◆ **WHAT IS REQUIRED**
Could you repeat, word for word, only the lines from the one containing "Bus.sh_instance_id := uuid_to_string" through the final line of the records below?

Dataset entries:
== Segment start ==
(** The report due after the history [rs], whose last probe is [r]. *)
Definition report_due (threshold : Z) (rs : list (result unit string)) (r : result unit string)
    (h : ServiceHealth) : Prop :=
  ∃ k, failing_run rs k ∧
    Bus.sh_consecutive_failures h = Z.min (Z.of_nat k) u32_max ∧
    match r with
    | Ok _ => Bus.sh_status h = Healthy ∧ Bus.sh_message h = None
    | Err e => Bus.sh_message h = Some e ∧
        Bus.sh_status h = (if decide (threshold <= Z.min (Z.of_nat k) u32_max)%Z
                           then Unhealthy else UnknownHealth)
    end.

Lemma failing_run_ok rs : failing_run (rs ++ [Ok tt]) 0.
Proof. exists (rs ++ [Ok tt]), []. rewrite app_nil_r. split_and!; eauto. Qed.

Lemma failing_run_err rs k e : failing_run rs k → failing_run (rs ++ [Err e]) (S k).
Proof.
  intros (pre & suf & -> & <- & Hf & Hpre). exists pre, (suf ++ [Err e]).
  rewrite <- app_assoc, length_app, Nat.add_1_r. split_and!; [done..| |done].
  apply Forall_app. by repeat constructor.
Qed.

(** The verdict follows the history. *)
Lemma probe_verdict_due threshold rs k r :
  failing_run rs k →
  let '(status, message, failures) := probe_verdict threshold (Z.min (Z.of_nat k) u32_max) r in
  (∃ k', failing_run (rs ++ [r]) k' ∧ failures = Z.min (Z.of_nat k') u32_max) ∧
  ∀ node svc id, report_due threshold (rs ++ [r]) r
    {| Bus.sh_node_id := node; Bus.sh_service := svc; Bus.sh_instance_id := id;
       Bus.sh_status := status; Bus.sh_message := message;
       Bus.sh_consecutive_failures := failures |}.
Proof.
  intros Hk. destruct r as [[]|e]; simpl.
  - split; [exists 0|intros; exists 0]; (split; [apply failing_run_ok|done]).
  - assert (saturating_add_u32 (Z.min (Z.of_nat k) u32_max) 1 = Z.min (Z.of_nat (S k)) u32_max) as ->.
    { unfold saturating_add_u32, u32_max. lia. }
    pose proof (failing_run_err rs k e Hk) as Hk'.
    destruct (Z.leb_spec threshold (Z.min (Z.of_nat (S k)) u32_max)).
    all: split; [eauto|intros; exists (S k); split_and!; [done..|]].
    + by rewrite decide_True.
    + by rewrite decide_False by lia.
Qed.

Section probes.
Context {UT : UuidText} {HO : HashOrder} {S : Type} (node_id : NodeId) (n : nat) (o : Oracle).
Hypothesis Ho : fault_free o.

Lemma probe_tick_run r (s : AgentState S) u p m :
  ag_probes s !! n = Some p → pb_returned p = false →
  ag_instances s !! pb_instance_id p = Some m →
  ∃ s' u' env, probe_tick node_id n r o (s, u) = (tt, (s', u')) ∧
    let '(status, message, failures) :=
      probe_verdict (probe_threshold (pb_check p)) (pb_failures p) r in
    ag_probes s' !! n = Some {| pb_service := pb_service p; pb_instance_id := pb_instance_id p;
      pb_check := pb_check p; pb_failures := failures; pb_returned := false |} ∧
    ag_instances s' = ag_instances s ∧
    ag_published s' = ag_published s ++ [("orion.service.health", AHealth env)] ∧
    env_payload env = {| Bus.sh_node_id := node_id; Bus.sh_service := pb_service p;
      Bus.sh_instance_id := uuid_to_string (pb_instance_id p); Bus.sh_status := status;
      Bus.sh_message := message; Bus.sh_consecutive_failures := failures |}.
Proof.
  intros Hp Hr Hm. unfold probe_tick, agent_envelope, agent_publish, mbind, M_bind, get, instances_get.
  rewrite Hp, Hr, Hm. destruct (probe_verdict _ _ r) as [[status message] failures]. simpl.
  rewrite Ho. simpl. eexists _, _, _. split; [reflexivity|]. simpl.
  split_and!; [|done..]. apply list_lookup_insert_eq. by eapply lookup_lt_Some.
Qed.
== Segment end ==
◆ **RESPONSE BOX**
      Bus.sh_instance_id := uuid_to_string (pb_instance_id p); Bus.sh_status := status;
      Bus.sh_message := message; Bus.sh_consecutive_failures := failures |}.
Proof.
  intros Hp Hr Hm. unfold probe_tick, agent_envelope, agent_publish, mbind, M_bind, get, instances_get.
  rewrite Hp, Hr, Hm. destruct (probe_verdict _ _ r) as [[status message] failures]. simpl.
  rewrite Ho. simpl. eexists _, _, _. split; [reflexivity|]. simpl.
  split_and!; [|done..]. apply list_lookup_insert_eq. by eapply lookup_lt_Some.
Qed.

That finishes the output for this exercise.